• [Activity]:
Go through the entries below and pick out every line with "generalize".

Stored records
Definition within_caps (first : PlanningEvent) (s : planner_state) : Prop :=
  ps_total_bytes s <= class_byte_cap (class first)
  /\ (class first = Screen -> Z.of_nat (length (ps_members s)) <= MAX_SCREEN_FRAMES
                              /\ ps_total_pixels s <= MAX_SCREEN_PIXELS).

Lemma saturating_sub_le a b c :
  0 <= c < I64.max_value -> (I64.saturating_sub a b <=? c) = true <-> a - b <= c.
Proof.
  intros Hc. rewrite Z.leb_le. apply I64.clamp_le; [|lia].
  unfold I64.in_range, I64.min_value. lia.
Qed.

Ltac unfold_caps :=
  unfold class_byte_cap, MAX_AUDIO_BYTES, MAX_SCREEN_BYTES, MAX_SCREEN_PIXELS, MAX_SCREEN_FRAMES,
    MAX_AUDIO_WINDOW_MS, MAX_SCREEN_SPAN_MS, MAX_AUDIO_GAP_MS, I64.max_value in *.

Lemma accepted_step first s e :
  same_stream first e = true -> accepted first s e = true ->
  fits first e /\ within_caps first (admit_member s e).
Proof.
  unfold accepted, fits, within_caps. intros Hs Ha. apply andb_true_iff in Ha as [Hpos Ha].
  rewrite Z.ltb_lt in Hpos. destruct (class first); simpl.
  - rewrite !andb_true_iff, str_eqb_eq, !saturating_sub_le, Z.leb_le in Ha by (unfold_caps; lia).
    destruct Ha as (((Hr & Hg) & Hw) & Hb). repeat split; try done.
  - rewrite !andb_true_iff, !saturating_sub_le, !Z.leb_le, Z.ltb_lt in Ha by (unfold_caps; lia).
    destruct Ha as (((Hn & Hw) & Hb) & Hp). repeat split; try done.
    rewrite length_app. simpl. unfold_caps. lia.
Qed.

Lemma accepted_run_bounds first s w :
  Forall (fun e => same_stream first e = true) w -> accepted_run first s w -> within_caps first s ->
  Forall (fits first) w /\ within_caps first (admit_all s w).
Proof.
  revert s; induction w as [|e w IH]; intros s Hf Hrun Hc; simpl; [by split|].
  apply Forall_cons in Hf as [He Hf]. destruct Hrun as [Ha Hrun].
  destruct (accepted_step _ _ _ He Ha) as [Hfit Hcap].
  destruct (IH (admit_member s e) Hf Hrun Hcap) as [H1 H2]. split; [by constructor|done].
Qed.

Lemma initial_within_caps first : within_caps first (initial_state first).
Proof. unfold within_caps, initial_state; simpl. destruct (class first); unfold_caps; split; try lia. Qed.

Definition sum_by {A} (f : A -> Z) (l : list A) : Z := foldr (fun x n => f x + n) 0 l.

Lemma sum_by_nonneg {A} (f : A -> Z) l : Forall (fun x => 0 <= f x) l -> 0 <= sum_by f l.
Proof. induction 1; simpl; lia. Qed.

(** With nonnegative sizes the saturating counters are exact below a cap. *)
Lemma admit_all_bytes s w :
  0 <= ps_total_bytes s -> Forall (fun e => 0 <= byte_length e) w ->
  ps_total_bytes (admit_all s w) < I64.max_value ->
  ps_total_bytes (admit_all s w) = ps_total_bytes s + sum_by byte_length w.
Proof.
  revert s; induction w as [|e w IH]; intros s Hs Hw Hlt; simpl in *; [lia|].
  apply Forall_cons in Hw as [He Hw].
  assert (0 <= ps_total_bytes (admit_member s e)) as Hs'.
  { simpl. unfold I64.saturating_add, I64.clamp, I64.min_value, I64.max_value. lia. }
  specialize (IH (admit_member s e) Hs' Hw Hlt). rewrite IH in Hlt |- *.
  pose proof (sum_by_nonneg byte_length w Hw). simpl in *.
  unfold I64.saturating_add, I64.clamp, I64.min_value, I64.max_value in *. lia.
Qed.

Lemma admit_all_pixels s w :
  0 <= ps_total_pixels s -> Forall (fun e => 0 <= pixel_count e) w ->
  ps_total_pixels (admit_all s w) < I64.max_value ->
  ps_total_pixels (admit_all s w) = ps_total_pixels s + sum_by pixel_count w.
Proof.
  revert s; induction w as [|e w IH]; intros s Hs Hw Hlt; simpl in *; [lia|].
  apply Forall_cons in Hw as [He Hw].
  assert (0 <= ps_total_pixels (admit_member s e)) as Hs'.
  { simpl. unfold I64.saturating_add, I64.clamp, I64.min_value, I64.max_value. lia. }
  specialize (IH (admit_member s e) Hs' Hw Hlt). rewrite IH in Hlt |- *.
  pose proof (sum_by_nonneg pixel_count w Hw). simpl in *.
  unfold I64.saturating_add, I64.clamp, I64.min_value, I64.max_value in *. lia.
Qed.

Lemma greedy_window_stream cs p first window rest :
  greedy_plan cs p first window rest -> Forall (fun e => same_stream first e = true) window.
Proof.
  intros G. apply Forall_forall. intros e He.
  assert (e ∈ List.filter (same_stream first) (sort_by_key planning_key cs)) as Hin.
  { rewrite (gp_stream _ _ _ _ _ G). apply elem_of_app. by left. }
  apply list_elem_of_In, filter_In in Hin. tauto.
Qed.

Lemma greedy_window_bounds cs p first window rest :
  greedy_plan cs p first window rest ->
  Forall (fits first) window /\ within_caps first (admit_all (initial_state first) window).
Proof.
  intros G. apply accepted_run_bounds.
  - exact (greedy_window_stream _ _ _ _ _ G).
  - exact (gp_run _ _ _ _ _ G).
  - apply initial_within_caps.
Qed.

(** A candidate that can enter a window of its own. *)
Definition own_window (e : PlanningEvent) : bool :=
  (started_ms e <? ended_ms e)
  && (byte_length e <=? class_byte_cap (class e))
  && match class e with
     | Audio => ended_ms e - started_ms e <=? MAX_AUDIO_WINDOW_MS
     | Screen => pixel_count e <=? MAX_SCREEN_PIXELS
     end.

Lemma saturating_add_0_le b c : 0 <= c < I64.max_value -> (I64.saturating_add 0 b <=? c) = (b <=? c).
Proof.
  intros Hc. apply eq_true_iff_eq. rewrite !Z.leb_le. unfold I64.saturating_add.
  rewrite I64.clamp_le; [lia| |lia]. unfold I64.in_range, I64.min_value. lia.
Qed.

Lemma accepted_initial e : accepted e (initial_state e) e = own_window e.
Proof.
  unfold accepted, own_window, initial_state. simpl. destruct (started_ms e <? ended_ms e) eqn:Ep; [|done].
  apply Z.ltb_lt in Ep. simpl. destruct (class e); simpl;
    rewrite !saturating_add_0_le by (unfold_caps; lia); rewrite ?str_eqb_refl; simpl;
    apply eq_true_iff_eq; rewrite !andb_true_iff, !saturating_sub_le, !Z.leb_le by (unfold_caps; lia);
    unfold_caps; lia.
Qed.

Lemma greedy_empty_iff cs p first window rest :
  greedy_plan cs p first window rest -> window = [] <-> own_window first = false.
Proof.
  intros G. destruct (greedy_first_is_head _ _ _ _ _ G) as [tail Ht].
  rewrite <- accepted_initial. destruct window as [|e w].
  - split; [intros _|done]. simpl in Ht. subst rest. exact (gp_stop _ _ _ _ _ G).
  - injection Ht as -> _. split; [done|]. destruct (gp_run _ _ _ _ _ G) as [Ha _]. congruence.
Qed.

Lemma admit_all_ended s w b :
  ps_ended_ms s <= b -> Forall (fun e => ended_ms e <= b) w -> ps_ended_ms (admit_all s w) <= b.
Proof.
  revert s; induction w as [|e w IH]; intros s Hs Hw; simpl; [done|].
  apply Forall_cons in Hw as [He Hw]. apply IH; [simpl; lia|done].
Qed.

(** ** The plan ignores the order of its input and unrelated streams *)

Lemma filter_perm {A} (f : A -> bool) l k :
  Permutation l k -> Permutation (List.filter f l) (List.filter f k).
Proof.
  induction 1 as [|x l k Hp IH|x y l|l k m H1 IH1 H2 IH2]; simpl; try done.
  - by destruct (f x); [constructor|].
  - destruct (f x), (f y); try done. apply perm_swap.
  - by transitivity (List.filter f k).
Qed.

Lemma NoDup_planning_key cs : NoDup (job_id <$> cs) -> NoDup (planning_key <$> cs).
Proof.
  intros H. apply (NoDup_fmap_1 snd). by rewrite <- list_fmap_compose.
Qed.

Lemma sort_filter_comm f cs :
  NoDup (job_id <$> cs) ->
  sort_by_key planning_key (List.filter f cs) = List.filter f (sort_by_key planning_key cs).
Proof.
  intros Hnd. apply (sorted_perm_unique (fun a b => on_key planning_key a b = true)).
  - intros x y Hx Hy H1 H2. unfold sort_by_key in Hx, Hy. rewrite elem_of_sort_by in Hx, Hy.
    apply list_elem_of_In, filter_In in Hx as [Hx _], Hy as [Hy _].
    apply list_elem_of_In in Hx, Hy. pose proof (ord_leb_antisym _ _ H1 H2) as E.
    apply NoDup_planning_key in Hnd. clear - Hnd E Hx Hy.
    apply list_elem_of_lookup in Hx as [i Hi], Hy as [j Hj].
    assert (i = j) as <-; [|congruence].
    apply (NoDup_lookup (planning_key <$> cs) i j (planning_key x)); [done| |];
      rewrite list_lookup_fmap; [by rewrite Hi|by rewrite Hj, E].
  - apply sort_by_key_sorted.
  - apply filter_sorted, sort_by_key_sorted.
  - unfold sort_by_key. rewrite sort_by_perm. apply filter_perm. symmetry. apply sort_by_perm.
Qed.

Lemma filter_idem {A} (f : A -> bool) l : List.filter f (List.filter f l) = List.filter f l.
Proof. induction l as [|x l IH]; simpl; [done|]. destruct (f x) eqn:E; simpl; rewrite ?E, ?IH; done. Qed.

Lemma plan_first_stream_only cs p first window rest :
  NoDup (job_id <$> cs) -> greedy_plan cs p first window rest ->
  plan_first (List.filter (same_stream first) cs) = Some p.
Proof.
  intros Hnd G. unfold plan_first. rewrite sort_filter_comm by done.
  destruct (gp_head _ _ _ _ _ G) as [tail Hs]. rewrite Hs. simpl. rewrite same_stream_refl.
  rewrite plan_loop_filter. f_equal. pose proof (gp_stream _ _ _ _ _ G) as Hst.
  rewrite Hs in Hst. simpl in Hst. rewrite same_stream_refl in Hst.
  simpl. rewrite same_stream_refl. rewrite filter_idem. rewrite Hst.
  rewrite (gp_plan _ _ _ _ _ G). f_equal.
  assert (Forall (fun e => same_stream first e = true) (window ++ rest)) as Hf.
  { rewrite <- Hst. constructor; [apply same_stream_refl|]. apply Forall_forall. intros e He.
    apply list_elem_of_In, filter_In in He. tauto. }
  clear - Hf G. generalize (gp_run _ _ _ _ _ G) (gp_stop _ _ _ _ _ G).
  generalize (initial_state first). clear G.
  induction window as [|e w IH]; intros s Hrun Hstop; simpl in *.
  - destruct rest as [|e r]; [done|]. simpl. apply Forall_cons in Hf as [He _].
    rewrite He. simpl. by rewrite Hstop.
  - apply Forall_cons in Hf as [He Hf]. destruct Hrun as [Ha Hrun]. rewrite He, Ha. simpl.
    by apply IH.
Qed.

• [Answer to this task]:
  clear - Hf G. generalize (gp_run _ _ _ _ _ G) (gp_stop _ _ _ _ _ G).
  generalize (initial_state first). clear G.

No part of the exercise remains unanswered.